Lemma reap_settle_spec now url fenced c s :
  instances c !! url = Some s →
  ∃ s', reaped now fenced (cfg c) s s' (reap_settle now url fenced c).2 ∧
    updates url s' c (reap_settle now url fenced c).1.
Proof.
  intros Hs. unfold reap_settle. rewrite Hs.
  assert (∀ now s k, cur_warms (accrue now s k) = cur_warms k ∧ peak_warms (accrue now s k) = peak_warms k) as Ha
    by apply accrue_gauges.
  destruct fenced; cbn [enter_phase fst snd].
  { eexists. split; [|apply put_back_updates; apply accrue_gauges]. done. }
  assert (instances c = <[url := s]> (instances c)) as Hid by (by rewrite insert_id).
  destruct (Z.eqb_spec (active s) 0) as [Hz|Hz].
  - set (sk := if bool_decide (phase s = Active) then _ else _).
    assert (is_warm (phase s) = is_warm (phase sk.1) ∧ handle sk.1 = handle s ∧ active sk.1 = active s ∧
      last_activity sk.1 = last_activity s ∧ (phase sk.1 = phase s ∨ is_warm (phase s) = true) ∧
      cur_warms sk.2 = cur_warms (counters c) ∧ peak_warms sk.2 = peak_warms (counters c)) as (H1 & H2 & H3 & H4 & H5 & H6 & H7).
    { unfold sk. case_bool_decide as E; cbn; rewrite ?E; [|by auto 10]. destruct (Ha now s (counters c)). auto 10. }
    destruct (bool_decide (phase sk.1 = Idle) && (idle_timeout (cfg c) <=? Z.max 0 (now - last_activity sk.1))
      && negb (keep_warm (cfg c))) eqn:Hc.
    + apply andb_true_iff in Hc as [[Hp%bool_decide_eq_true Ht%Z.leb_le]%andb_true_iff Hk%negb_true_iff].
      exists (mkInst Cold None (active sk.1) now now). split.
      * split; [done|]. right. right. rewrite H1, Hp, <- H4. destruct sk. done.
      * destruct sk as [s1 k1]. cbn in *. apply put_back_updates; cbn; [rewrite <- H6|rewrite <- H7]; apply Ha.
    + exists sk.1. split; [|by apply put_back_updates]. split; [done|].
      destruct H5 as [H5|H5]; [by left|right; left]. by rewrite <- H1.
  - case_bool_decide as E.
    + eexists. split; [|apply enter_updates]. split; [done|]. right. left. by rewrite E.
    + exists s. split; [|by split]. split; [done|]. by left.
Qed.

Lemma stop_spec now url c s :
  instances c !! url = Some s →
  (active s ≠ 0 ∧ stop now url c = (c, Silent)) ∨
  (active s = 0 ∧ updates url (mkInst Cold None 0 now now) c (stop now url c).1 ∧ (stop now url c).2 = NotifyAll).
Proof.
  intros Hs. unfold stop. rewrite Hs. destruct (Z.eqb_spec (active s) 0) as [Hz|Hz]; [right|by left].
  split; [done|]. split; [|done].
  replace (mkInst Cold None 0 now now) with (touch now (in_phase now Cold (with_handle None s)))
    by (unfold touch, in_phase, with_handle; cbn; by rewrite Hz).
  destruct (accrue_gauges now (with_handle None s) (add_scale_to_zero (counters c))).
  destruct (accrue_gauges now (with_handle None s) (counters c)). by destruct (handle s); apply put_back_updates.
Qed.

=-=-=

## Activity
Output all lines from the beginning of the data up to the line holding "intros Hs. unfold reap_settle. rewrite Hs.", that line included, exactly as written.

## Exercise solution
Lemma reap_settle_spec now url fenced c s :
  instances c !! url = Some s →
  ∃ s', reaped now fenced (cfg c) s s' (reap_settle now url fenced c).2 ∧
    updates url s' c (reap_settle now url fenced c).1.
Proof.
  intros Hs. unfold reap_settle. rewrite Hs.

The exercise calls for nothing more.